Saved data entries
________________________________________

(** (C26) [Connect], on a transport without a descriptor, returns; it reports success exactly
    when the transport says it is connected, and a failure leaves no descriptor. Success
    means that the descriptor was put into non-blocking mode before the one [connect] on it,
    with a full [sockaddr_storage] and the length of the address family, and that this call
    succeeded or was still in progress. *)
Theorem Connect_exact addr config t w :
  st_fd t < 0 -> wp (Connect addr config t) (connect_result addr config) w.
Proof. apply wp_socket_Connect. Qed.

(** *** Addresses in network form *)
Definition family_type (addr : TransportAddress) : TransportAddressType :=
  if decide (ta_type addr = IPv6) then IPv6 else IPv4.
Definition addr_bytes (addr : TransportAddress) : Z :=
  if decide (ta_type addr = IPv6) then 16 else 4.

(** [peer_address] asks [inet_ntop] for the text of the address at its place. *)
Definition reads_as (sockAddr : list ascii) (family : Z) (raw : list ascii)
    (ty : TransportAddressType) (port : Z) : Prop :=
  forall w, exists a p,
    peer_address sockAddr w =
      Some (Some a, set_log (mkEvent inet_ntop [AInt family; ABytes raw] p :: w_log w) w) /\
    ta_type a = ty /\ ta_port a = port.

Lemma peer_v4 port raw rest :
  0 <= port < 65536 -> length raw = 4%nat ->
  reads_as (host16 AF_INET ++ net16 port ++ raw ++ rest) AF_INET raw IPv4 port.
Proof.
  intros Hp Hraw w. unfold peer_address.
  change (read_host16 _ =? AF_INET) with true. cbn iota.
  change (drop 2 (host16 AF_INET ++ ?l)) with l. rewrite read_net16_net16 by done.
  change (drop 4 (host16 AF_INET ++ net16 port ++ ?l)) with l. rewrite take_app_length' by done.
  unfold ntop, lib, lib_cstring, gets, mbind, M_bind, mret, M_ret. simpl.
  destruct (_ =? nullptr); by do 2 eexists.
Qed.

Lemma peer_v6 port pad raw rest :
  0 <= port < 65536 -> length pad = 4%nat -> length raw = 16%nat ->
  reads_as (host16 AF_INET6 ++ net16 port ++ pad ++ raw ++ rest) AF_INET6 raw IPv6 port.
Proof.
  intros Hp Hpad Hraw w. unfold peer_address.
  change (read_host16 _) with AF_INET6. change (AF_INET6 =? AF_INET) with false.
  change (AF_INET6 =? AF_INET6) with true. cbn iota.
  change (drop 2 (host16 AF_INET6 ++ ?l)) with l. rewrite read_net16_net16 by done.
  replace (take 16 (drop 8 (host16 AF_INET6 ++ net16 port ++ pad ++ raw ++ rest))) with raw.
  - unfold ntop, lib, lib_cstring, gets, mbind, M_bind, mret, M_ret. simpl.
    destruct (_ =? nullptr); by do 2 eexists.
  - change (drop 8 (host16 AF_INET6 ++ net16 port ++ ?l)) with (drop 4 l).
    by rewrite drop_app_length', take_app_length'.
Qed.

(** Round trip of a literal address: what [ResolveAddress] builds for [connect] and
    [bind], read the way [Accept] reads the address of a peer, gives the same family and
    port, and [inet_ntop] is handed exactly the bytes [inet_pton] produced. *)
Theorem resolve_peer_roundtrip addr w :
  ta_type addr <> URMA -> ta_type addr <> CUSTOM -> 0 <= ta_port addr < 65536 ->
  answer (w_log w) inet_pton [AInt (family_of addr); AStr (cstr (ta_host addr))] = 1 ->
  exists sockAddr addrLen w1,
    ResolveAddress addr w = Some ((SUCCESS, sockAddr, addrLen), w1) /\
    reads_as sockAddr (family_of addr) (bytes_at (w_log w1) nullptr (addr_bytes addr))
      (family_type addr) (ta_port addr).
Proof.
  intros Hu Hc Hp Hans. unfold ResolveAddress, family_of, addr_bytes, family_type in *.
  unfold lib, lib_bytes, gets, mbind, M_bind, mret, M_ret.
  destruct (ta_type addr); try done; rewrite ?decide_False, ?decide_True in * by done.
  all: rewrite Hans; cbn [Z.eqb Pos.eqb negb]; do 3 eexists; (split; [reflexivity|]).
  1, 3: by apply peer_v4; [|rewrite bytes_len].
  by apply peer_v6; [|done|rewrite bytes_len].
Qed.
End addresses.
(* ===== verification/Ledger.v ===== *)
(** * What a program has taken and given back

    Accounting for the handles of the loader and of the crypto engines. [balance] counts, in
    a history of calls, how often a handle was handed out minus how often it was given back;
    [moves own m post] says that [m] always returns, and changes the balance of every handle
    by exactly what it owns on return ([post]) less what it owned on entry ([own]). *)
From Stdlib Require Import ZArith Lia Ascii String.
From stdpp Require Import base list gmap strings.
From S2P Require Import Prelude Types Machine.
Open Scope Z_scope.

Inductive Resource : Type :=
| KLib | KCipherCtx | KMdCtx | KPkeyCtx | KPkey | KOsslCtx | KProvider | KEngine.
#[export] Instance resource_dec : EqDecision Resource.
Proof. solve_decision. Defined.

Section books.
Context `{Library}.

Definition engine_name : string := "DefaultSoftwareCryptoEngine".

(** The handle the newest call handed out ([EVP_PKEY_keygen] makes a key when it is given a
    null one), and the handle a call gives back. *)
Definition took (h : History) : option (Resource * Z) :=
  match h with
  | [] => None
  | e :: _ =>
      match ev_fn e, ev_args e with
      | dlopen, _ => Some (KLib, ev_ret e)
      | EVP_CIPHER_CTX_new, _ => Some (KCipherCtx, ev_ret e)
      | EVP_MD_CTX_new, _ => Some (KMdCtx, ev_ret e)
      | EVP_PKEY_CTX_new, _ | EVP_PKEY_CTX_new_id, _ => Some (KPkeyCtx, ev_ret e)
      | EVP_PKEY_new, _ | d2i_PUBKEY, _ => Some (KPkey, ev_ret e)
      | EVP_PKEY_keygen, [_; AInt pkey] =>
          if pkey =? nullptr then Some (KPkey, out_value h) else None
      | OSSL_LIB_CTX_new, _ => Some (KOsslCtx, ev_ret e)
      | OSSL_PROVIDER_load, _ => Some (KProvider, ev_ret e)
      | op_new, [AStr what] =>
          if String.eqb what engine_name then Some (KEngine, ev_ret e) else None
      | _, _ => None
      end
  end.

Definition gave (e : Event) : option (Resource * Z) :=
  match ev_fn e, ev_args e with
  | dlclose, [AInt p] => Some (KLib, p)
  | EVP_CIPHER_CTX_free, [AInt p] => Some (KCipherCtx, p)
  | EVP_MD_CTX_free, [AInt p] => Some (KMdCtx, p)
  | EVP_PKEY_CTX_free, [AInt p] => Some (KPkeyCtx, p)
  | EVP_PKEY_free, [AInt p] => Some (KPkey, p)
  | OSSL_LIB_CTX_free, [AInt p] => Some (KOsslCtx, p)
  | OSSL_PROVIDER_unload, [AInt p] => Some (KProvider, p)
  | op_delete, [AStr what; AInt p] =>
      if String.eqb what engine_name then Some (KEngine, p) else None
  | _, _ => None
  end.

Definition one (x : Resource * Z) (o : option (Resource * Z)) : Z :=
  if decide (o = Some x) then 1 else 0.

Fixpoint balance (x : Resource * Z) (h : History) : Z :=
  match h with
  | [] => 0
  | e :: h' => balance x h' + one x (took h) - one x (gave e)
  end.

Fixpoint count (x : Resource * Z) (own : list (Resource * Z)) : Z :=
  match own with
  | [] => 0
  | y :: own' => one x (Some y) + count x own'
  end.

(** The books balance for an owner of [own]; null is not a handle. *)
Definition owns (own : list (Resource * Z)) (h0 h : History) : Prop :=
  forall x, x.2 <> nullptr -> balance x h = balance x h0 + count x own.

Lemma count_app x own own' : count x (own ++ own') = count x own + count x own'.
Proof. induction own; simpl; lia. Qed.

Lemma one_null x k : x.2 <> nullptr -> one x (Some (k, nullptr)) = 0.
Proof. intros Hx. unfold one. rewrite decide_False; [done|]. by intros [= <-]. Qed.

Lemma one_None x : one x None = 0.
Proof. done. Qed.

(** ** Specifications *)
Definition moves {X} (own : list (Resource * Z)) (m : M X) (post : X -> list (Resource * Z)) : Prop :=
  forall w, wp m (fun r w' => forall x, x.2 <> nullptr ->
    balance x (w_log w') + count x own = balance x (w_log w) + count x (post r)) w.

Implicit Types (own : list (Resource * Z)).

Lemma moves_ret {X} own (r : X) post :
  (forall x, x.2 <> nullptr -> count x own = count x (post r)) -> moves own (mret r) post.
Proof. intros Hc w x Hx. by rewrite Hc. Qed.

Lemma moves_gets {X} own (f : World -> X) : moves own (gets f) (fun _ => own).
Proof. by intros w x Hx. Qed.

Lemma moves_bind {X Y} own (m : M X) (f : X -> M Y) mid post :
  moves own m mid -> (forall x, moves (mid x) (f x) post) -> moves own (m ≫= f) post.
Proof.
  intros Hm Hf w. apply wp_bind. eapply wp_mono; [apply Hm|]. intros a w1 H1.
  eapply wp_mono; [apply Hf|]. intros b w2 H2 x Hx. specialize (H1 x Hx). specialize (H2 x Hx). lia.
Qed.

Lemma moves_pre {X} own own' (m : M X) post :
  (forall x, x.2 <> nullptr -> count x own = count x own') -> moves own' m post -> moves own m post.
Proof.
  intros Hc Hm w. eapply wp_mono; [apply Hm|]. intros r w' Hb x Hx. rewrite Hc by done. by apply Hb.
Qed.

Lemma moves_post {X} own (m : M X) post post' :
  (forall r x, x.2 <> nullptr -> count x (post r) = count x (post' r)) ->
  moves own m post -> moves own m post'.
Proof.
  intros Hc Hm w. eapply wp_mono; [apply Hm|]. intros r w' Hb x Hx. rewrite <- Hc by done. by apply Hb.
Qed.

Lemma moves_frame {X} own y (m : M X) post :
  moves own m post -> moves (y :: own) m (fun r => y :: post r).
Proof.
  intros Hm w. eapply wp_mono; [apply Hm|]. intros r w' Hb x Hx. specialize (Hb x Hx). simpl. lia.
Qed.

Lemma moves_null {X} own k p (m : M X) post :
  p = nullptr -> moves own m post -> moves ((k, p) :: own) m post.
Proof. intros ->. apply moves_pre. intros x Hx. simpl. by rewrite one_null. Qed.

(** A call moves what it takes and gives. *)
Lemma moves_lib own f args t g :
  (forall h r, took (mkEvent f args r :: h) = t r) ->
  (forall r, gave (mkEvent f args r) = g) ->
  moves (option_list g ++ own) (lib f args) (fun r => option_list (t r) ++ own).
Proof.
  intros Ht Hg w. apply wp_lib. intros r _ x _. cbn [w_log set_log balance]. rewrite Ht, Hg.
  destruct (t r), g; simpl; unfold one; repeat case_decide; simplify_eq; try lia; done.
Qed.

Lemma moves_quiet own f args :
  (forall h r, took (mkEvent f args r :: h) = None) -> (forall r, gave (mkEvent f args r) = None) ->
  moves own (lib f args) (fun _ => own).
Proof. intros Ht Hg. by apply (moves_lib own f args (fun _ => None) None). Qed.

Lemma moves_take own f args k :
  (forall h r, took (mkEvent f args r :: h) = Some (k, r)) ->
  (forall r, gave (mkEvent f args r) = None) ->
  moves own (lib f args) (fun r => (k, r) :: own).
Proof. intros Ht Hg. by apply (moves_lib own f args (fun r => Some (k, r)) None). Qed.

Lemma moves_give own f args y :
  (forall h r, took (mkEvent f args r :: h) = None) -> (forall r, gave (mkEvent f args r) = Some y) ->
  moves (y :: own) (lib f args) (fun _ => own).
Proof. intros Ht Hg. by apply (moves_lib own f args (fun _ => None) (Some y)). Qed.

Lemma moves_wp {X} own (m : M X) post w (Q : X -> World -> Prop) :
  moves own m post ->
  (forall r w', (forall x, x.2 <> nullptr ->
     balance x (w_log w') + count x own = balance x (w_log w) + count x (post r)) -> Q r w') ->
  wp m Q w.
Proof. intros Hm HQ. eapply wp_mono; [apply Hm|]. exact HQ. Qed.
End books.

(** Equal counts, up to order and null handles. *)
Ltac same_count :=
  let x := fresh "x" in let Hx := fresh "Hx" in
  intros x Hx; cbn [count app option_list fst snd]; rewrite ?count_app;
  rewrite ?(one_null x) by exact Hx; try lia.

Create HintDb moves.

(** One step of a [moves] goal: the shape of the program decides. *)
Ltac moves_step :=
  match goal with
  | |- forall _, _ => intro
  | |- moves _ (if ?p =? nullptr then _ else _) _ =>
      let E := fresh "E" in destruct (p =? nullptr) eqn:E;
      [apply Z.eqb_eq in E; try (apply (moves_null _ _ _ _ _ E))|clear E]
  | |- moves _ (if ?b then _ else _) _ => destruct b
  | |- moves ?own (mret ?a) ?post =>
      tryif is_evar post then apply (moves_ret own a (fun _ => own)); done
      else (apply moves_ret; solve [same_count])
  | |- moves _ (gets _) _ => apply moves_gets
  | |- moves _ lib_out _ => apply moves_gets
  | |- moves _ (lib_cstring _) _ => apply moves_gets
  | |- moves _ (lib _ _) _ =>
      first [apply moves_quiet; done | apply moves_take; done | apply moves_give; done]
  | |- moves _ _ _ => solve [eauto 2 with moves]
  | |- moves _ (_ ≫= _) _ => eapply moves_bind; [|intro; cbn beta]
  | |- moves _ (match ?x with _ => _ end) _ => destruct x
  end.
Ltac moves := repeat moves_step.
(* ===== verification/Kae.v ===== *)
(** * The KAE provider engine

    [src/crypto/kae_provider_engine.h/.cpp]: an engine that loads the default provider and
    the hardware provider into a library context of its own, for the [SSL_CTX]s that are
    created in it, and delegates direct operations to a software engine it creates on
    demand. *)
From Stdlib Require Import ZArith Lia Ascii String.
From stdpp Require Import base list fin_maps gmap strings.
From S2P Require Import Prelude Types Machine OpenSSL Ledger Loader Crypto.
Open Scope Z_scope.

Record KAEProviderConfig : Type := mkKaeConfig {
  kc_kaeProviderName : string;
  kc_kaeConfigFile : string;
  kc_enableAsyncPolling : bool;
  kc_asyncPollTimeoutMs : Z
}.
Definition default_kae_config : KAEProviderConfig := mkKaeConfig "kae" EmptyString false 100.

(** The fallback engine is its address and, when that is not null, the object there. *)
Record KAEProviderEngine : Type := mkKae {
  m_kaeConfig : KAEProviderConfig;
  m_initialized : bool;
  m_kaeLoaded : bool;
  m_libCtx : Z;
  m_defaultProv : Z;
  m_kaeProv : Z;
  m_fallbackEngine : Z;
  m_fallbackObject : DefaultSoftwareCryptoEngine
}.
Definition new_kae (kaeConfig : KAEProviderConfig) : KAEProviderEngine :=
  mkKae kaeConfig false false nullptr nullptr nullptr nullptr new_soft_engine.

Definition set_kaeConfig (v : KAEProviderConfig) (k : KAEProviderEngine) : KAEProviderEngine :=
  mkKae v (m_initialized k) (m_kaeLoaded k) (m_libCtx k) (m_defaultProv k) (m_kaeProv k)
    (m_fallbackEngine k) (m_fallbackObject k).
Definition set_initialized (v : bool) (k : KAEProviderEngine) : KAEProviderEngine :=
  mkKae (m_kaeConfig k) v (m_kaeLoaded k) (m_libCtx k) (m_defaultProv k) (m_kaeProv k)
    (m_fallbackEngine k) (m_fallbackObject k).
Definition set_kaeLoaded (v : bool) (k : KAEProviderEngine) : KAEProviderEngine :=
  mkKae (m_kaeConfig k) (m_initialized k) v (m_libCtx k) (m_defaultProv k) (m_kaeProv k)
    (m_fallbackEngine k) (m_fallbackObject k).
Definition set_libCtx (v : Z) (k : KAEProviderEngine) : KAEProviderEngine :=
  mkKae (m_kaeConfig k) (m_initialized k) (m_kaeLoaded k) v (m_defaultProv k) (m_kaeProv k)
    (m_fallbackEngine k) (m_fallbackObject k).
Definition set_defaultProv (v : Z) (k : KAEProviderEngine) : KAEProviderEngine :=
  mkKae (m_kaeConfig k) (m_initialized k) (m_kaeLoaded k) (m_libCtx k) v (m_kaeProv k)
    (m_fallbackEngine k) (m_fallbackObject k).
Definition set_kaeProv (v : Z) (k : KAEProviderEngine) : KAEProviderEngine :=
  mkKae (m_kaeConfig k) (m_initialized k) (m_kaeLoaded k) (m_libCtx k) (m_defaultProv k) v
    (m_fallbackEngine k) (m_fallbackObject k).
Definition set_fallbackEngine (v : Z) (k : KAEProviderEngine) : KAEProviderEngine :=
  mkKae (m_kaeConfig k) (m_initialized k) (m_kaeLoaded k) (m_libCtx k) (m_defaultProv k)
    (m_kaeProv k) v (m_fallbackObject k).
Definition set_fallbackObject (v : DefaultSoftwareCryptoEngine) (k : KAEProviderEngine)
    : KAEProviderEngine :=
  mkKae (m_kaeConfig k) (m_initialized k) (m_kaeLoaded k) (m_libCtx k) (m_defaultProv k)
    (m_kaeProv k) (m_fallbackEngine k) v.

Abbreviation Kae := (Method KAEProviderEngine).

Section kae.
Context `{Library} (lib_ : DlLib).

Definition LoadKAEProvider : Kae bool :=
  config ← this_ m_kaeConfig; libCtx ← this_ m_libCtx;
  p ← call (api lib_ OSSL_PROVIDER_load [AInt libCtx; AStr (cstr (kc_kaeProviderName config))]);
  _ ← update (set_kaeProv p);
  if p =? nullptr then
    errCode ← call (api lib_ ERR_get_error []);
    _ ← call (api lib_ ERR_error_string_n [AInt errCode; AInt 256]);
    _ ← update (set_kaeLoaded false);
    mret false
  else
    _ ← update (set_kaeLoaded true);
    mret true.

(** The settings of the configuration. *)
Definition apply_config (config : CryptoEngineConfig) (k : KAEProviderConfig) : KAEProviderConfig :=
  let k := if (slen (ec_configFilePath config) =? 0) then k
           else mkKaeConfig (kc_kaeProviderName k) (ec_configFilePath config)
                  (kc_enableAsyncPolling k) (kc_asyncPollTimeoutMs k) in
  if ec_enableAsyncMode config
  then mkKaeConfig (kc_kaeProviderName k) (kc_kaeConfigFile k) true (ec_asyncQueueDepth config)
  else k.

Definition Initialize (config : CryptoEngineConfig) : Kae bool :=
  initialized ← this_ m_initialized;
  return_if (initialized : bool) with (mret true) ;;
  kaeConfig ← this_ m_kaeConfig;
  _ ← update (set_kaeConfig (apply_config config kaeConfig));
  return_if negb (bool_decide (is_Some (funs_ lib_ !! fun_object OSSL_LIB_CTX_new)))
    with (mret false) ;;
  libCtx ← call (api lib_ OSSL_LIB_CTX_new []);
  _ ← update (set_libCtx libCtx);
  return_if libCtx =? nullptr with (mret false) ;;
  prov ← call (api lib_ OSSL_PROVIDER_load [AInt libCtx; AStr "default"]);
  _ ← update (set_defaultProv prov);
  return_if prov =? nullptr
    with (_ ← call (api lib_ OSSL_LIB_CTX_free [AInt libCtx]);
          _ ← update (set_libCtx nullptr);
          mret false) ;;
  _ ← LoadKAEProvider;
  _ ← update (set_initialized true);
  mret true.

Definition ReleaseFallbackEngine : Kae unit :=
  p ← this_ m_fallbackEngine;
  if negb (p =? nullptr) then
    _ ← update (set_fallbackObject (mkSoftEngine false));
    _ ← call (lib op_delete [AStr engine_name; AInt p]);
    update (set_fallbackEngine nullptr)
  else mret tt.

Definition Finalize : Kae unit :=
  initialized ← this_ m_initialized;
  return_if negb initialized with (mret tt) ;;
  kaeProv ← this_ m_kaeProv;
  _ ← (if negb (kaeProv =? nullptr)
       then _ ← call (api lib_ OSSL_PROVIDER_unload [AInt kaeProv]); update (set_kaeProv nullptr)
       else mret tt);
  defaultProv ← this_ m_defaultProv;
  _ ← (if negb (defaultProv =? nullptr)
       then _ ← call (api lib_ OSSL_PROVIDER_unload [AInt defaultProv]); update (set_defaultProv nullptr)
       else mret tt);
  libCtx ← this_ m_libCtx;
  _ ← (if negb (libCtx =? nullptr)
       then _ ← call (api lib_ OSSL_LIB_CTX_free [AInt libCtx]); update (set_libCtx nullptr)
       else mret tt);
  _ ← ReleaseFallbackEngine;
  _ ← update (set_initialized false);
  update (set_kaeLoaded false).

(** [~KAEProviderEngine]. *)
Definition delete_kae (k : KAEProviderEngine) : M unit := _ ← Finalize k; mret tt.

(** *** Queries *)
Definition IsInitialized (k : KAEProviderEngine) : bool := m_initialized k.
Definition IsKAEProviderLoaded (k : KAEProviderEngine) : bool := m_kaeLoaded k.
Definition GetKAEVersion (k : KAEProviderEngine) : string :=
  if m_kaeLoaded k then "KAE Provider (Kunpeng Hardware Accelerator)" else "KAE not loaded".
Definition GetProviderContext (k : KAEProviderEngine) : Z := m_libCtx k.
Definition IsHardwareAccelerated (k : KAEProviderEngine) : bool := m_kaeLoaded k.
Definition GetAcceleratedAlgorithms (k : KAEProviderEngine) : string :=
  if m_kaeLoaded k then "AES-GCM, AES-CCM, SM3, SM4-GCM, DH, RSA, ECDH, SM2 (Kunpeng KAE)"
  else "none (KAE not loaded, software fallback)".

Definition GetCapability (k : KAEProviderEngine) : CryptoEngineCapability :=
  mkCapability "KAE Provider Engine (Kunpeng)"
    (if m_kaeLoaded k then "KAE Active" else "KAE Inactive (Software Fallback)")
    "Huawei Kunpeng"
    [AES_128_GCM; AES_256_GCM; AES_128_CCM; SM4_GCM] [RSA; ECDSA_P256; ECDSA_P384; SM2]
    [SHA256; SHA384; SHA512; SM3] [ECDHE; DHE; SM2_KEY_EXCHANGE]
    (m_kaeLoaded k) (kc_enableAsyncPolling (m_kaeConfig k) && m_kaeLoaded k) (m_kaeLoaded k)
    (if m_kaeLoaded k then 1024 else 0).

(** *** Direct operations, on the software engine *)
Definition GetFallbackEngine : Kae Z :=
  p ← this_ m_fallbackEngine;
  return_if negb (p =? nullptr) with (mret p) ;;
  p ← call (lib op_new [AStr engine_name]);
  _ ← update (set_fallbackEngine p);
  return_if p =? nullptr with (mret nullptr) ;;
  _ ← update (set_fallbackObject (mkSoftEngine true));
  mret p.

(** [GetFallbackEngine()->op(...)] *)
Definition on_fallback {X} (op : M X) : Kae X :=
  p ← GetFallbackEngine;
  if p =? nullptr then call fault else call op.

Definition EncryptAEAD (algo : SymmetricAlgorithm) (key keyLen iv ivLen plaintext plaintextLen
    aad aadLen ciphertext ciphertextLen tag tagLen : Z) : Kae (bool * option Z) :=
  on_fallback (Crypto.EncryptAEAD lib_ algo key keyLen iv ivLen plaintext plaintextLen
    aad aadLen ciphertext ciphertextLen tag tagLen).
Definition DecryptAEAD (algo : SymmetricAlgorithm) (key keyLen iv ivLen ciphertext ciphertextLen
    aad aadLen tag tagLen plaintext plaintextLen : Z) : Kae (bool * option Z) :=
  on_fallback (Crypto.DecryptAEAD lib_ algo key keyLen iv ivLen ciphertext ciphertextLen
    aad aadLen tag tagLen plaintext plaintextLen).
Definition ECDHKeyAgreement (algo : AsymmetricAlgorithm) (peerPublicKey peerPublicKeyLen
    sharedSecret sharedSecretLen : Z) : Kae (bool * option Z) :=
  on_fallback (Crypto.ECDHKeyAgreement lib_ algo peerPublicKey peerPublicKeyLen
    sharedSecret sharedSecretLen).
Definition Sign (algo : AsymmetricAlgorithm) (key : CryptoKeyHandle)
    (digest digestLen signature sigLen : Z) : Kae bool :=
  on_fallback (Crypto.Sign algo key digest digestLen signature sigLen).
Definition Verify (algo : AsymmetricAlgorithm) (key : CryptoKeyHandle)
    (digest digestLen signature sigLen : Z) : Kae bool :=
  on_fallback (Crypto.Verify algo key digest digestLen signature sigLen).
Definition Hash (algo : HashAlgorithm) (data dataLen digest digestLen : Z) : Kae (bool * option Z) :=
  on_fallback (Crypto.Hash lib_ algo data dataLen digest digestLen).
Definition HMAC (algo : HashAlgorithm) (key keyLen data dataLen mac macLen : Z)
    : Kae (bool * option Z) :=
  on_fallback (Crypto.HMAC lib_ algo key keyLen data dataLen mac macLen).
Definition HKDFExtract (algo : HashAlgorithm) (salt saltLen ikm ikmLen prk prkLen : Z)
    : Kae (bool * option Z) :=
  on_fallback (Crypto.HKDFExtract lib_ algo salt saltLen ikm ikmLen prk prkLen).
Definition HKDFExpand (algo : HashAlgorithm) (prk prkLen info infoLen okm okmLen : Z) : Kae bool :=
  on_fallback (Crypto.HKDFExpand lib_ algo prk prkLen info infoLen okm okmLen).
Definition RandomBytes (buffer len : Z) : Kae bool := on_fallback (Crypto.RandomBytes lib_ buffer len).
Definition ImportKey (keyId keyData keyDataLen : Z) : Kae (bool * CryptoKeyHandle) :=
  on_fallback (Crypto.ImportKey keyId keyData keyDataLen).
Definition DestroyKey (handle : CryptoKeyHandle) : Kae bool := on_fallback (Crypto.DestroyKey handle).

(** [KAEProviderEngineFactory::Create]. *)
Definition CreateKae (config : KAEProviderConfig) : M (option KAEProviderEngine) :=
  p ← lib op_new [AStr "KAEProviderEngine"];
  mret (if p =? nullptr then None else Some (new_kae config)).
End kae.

________________________________________

■ Task item: Only those lines of the entries above that run from the line containing "if negb (p =? nullptr) then" to the line containing "Definition GetProviderContext (k", both included, should be transcribed exactly.

■ Response below:
  if negb (p =? nullptr) then
    _ ← update (set_fallbackObject (mkSoftEngine false));
    _ ← call (lib op_delete [AStr engine_name; AInt p]);
    update (set_fallbackEngine nullptr)
  else mret tt.

Definition Finalize : Kae unit :=
  initialized ← this_ m_initialized;
  return_if negb initialized with (mret tt) ;;
  kaeProv ← this_ m_kaeProv;
  _ ← (if negb (kaeProv =? nullptr)
       then _ ← call (api lib_ OSSL_PROVIDER_unload [AInt kaeProv]); update (set_kaeProv nullptr)
       else mret tt);
  defaultProv ← this_ m_defaultProv;
  _ ← (if negb (defaultProv =? nullptr)
       then _ ← call (api lib_ OSSL_PROVIDER_unload [AInt defaultProv]); update (set_defaultProv nullptr)
       else mret tt);
  libCtx ← this_ m_libCtx;
  _ ← (if negb (libCtx =? nullptr)
       then _ ← call (api lib_ OSSL_LIB_CTX_free [AInt libCtx]); update (set_libCtx nullptr)
       else mret tt);
  _ ← ReleaseFallbackEngine;
  _ ← update (set_initialized false);
  update (set_kaeLoaded false).

(** [~KAEProviderEngine]. *)
Definition delete_kae (k : KAEProviderEngine) : M unit := _ ← Finalize k; mret tt.

(** *** Queries *)
Definition IsInitialized (k : KAEProviderEngine) : bool := m_initialized k.
Definition IsKAEProviderLoaded (k : KAEProviderEngine) : bool := m_kaeLoaded k.
Definition GetKAEVersion (k : KAEProviderEngine) : string :=
  if m_kaeLoaded k then "KAE Provider (Kunpeng Hardware Accelerator)" else "KAE not loaded".
Definition GetProviderContext (k : KAEProviderEngine) : Z := m_libCtx k.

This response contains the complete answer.